The Federal Reserve is expected to cut interest rates Wednesday by at least a half-percentage point to 1 percent. Economists believe the Fed will cut rates because of the current financial turmoil and fears that there might be a prolonged recession.
This comes just three weeks after Fed policymakers cut the federal funds rate by a half point in coordination with several other central banks around the world.
"And the markets are expecting they'll keep going and cut them further, perhaps" to 0.5 percent, by year's end, David Wessel, economics editor at The Wall Street Journal, tells Renee Montagne.
The Fed is trying to offset the credit crunch that has frozen lending. The previous rate cut helped some, but not enough, Wessel says.
"Another rate cut may not be a big help, but it would probably be worse for the economy if they didn't cut them at all," he adds.
The Fed move, scheduled to be announced at 2:15 p.m. ET, would reduce rates consumer pay on adjustable-rate loans and on some credit cards.
But the last time rates were this low, under former Fed Chairman Alan Greenspan, they sparked excessive borrowing. "I think the Fed worries about that," Wessel says. "The conventional wisdom inside the Fed now is with the benefit of hindsight they kept rates too low for too long during the Greenspan years and that created this housing bubble ... And they'd like to avoid that again.
"But you don't want to fight the last war, and with the economy suffering so much, with so much at stake, they are doing the only thing they can do, which is administer this low interest rate medicine," he says.
The challenge for the Fed will be to decide when to raise rates again, once the economy improves. For now, analysts are estimating the economy contracted by about 0.7 percent during the third quarter and will shrink even more during the fourth quarter and the first three months of 2009. They also see unemployment eventually rising to 7.5 percent or 8.0 percent, from last month's 6.1 percent.

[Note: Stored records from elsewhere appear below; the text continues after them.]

Lemma lock_inv_step s s' : lock_step s s' → lock_inv s → lock_inv s'.
Proof.
  intros Hstep Hi. destruct Hstep as [h s Hh|h s Hh|h s Hh].
  - destruct Hi as [[Hl Hn]|(Hl & k & Hk)]; [left|right]; (split; [done|]).
    + intros i. rewrite places_goto by done. case_decide; [done|apply Hn].
    + exists k. intros i. rewrite places_goto by done. case_decide as E; [|apply Hk]. subst i. split; [done|].
      intros ->. assert (places s !! k = Some Holding) by (by apply Hk). congruence.
  - unfold spinlock_acquire. cbn. destruct Hi as [[Hl Hn]|(Hl & k & Hk)]; rewrite Hl; cbn.
    + right. split; [done|]. exists h. intros i. rewrite places_goto by done. case_decide; [by split|]. split; [|done]. intros E. by apply Hn in E.
    + right. split; [done|]. by exists k.
  - left. split; [done|]. intros i. unfold spinlock_release. rewrite places_goto by done. case_decide as E; [done|]. cbn.
    destruct Hi as [[_ Hn]|(_ & k & Hk)]; [apply Hn|]. intros Ei. apply Hk in Ei. apply Hk in Hh. congruence.
Qed.

(** [C30] The lock.  However the harts take turns, at most one of them is between
    acquiring and releasing the lock; and when none is, the next hart that tries gets
    it. *)
Theorem spinlock_mutex n s : rtc lock_step (spinlock_init n) s →
  (∀ i j, places s !! i = Some Holding → places s !! j = Some Holding → i = j)
  ∧ (∀ h, (∀ i, places s !! i ≠ Some Holding) → places s !! h = Some Spinning → places (spinlock_acquire h s) !! h = Some Holding).
Proof.
  intros Hr. assert (lock_inv s) as Hi.
  { eapply (rtc_ind_r lock_inv); [apply lock_inv_init| |exact Hr]. intros s1 s2 _ Hstep H1. by eapply lock_inv_step. }
  split.
  - intros i j Ei Ej. destruct Hi as [[_ Hn]|(_ & k & Hk)]; [by apply Hn in Ei|]. apply Hk in Ei, Ej. congruence.
  - intros h Hn Hh. destruct Hi as [[Hl _]|(_ & k & Hk)]; [|by destruct (Hn k); apply Hk].
    unfold spinlock_acquire. cbn. rewrite Hl. cbn. rewrite list_lookup_insert_eq; [done|by eapply lookup_lt_Some].
Qed.

Lemma spinlock_mutex_witness :
  let s := spinlock_acquire 0 (goto 0 Spinning (spinlock_init 2)) in
  (∀ i j, places s !! i = Some Holding → places s !! j = Some Holding → i = j)
  ∧ (∀ h, (∀ i, places s !! i ≠ Some Holding) → places s !! h = Some Spinning → places (spinlock_acquire h s) !! h = Some Holding).
Proof.
  apply (spinlock_mutex 2). eapply rtc_l; [by apply (step_enter 0)|]. eapply rtc_l; [by apply (step_acquire 0)|]. apply rtc_refl.
Defined.

(** A hart that releases the lock a second time, as [schedule_trap] does when the system
    is done, lets two others in. *)
Lemma double_release :
  let s1 := spinlock_release 0 (spinlock_acquire 0 (goto 0 Spinning (spinlock_init 3))) in
  let s2 := spinlock_acquire 1 (goto 1 Spinning s1) in
  let s3 := spinlock_acquire 2 (goto 2 Spinning (spinlock_release 0 s2)) in
  rtc lock_step (spinlock_init 3) s2 ∧ places s3 !! 1%nat = Some Holding ∧ places s3 !! 2%nat = Some Holding.
Proof.
  cbv zeta. split; [|done]. eapply rtc_l; [by apply (step_enter 0)|]. eapply rtc_l; [by apply (step_acquire 0)|].
  eapply rtc_l; [by apply (step_release 0)|]. eapply rtc_l; [by apply (step_enter 1)|]. eapply rtc_l; [by apply (step_acquire 1)|].
  apply rtc_refl.
Qed.

(** ** The start of the harts (smp.c) *)

Definition SMP_HARTS : nat := 4.

(** A hart other than the first: not started, at the test of [bsp_ready] in
    [smp_secondary_entry], in the wait for an interrupt of that loop, after [trap_init],
    counted, with its tick, with its ready flag, in the scheduler. *)
Inductive stage := Off | Waits | Asleep | Ready_traps | Counted | Ticked | Marked | Running.

#[export] Instance stage_eq_dec : EqDecision stage.
Proof. solve_decision. Defined.

(** The boot hart: before [smp_init], waking hart [h], at the start of
    [smp_bsp_release], in its loop at the test or at the interrupt of hart [h], or after
    it. *)
Inductive boot := Boot_init | Boot_wake (h : nat) | Boot_release | Boot_kick (h : nat) | Boot_send (h : nat) | Boot_done.

Record smp := mk_smp {
  online_harts : Z;
  bsp_ready : bool;
  hart_ticks : list Z;
  hart_ready : list bool;
  ipi : list bool;
  stages : list stage;
  booting : boot
}.

Definition with_ipi (l : list bool) (s : smp) : smp :=
  mk_smp (online_harts s) (bsp_ready s) (hart_ticks s) (hart_ready s) l (stages s) (booting s).
Definition with_stage (h : nat) (x : stage) (s : smp) : smp :=
  mk_smp (online_harts s) (bsp_ready s) (hart_ticks s) (hart_ready s) (ipi s) (<[h := x]> (stages s)) (booting s).
Definition with_boot (b : boot) (s : smp) : smp :=
  mk_smp (online_harts s) (bsp_ready s) (hart_ticks s) (hart_ready s) (ipi s) (stages s) b.

(** The memory of the image before the boot hart runs. *)
Definition power_on : smp :=
  mk_smp 0 false (replicate SMP_HARTS 0) (replicate SMP_HARTS false) (replicate SMP_HARTS false) (replicate SMP_HARTS Off) Boot_init.

Definition smp_init (s : smp) : smp :=
  mk_smp 1 false (replicate SMP_HARTS 0) (<[0%nat := true]> (replicate SMP_HARTS false)) (ipi s) (stages s) (booting s).

Definition smp_ipi_clear (self hart : nat) (s : smp) : smp :=
  if negb (hart =? self)%nat then s else with_ipi (<[hart := false]> (ipi s)) s.

Definition smp_kick_cpu (self hart : nat) (s : smp) : smp :=
  if (SMP_HARTS <=? hart)%nat then s
  else if (hart =? self)%nat then s
  else with_ipi (<[hart := true]> (ipi s)) s.

(** [except] is negative when none is left out. *)
Definition smp_kick_others (self : nat) (except : Z) (s : smp) : smp :=
  foldl (λ s h, if Z.of_nat h =? except then s else if Z.of_nat h <? online_harts s then smp_kick_cpu self h s else s)
    s (seq 0 SMP_HARTS).

(** The next access of [smp_bsp_release]: the gate is opened; then, for each hart, the
    online count is read, and the interrupt sent when the hart is counted. *)
Definition smp_bsp_release (s : smp) : option smp :=
  match booting s with
  | Boot_release =>
      Some (with_boot (Boot_kick 0) (mk_smp (online_harts s) true (hart_ticks s) (hart_ready s) (ipi s) (stages s) (booting s)))
  | Boot_kick h =>
      if (h <? SMP_HARTS)%nat then Some (with_boot (if Z.of_nat h <? online_harts s then Boot_send h else Boot_kick (S h)) s)
      else Some (with_boot Boot_done s)
  | Boot_send h => Some (with_boot (Boot_kick (S h)) (smp_kick_cpu 0 h s))
  | _ => None
  end.

Definition smp_online_count (s : smp) : Z := online_harts s.
Definition smp_hart_ready (s : smp) (hartid : Z) : bool :=
  if (hartid <? 0) || (Z.of_nat SMP_HARTS <=? hartid) then false else nth (Z.to_nat hartid) (hart_ready s) false.
Definition smp_hart_ticks (s : smp) (hartid : Z) : Z :=
  if (hartid <? 0) || (Z.of_nat SMP_HARTS <=? hartid) then 0 else nth (Z.to_nat hartid) (hart_ticks s) 0.

Section bringup.
(** Which harts the firmware can start, and the argument of [smp_wake_harts]. *)
Context (starts : nat → bool) (target : nat).

(** The firmware starts a stopped hart, at [_start], from where it calls
    [smp_secondary_entry]. *)
Definition hart_start (h : nat) (s : smp) : smp :=
  if starts h && bool_decide (stages s !! h = Some Off) then with_stage h Waits s else s.

(** The next access of the boot hart: [smp_init], before which no other hart runs, one
    round of [smp_wake_harts], or one access of [smp_bsp_release]. *)
Definition boot_step (s : smp) : option smp :=
  match booting s with
  | Boot_init => Some (with_boot (Boot_wake 1) (smp_init s))
  | Boot_wake h =>
      if (h <? target `min` SMP_HARTS)%nat then Some (with_boot (Boot_wake (S h)) (hart_start h s))
      else Some (with_boot Boot_release s)
  | _ => smp_bsp_release s
  end.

Even when the economy comes out of recession, it's expected to grow very slowly.
"What we are seeing now is the ripple effects of the credit crunch spreading out throughout the economy," not just in the U.S. but worldwide, "so our export markets are going to be lousy as well," Wessel says.
The government's bailout of the financial system will take time to have its effect, he says. "The medicine will not make the patient better until the banks feel healthier and begin to lend again, and we're clearly not there yet."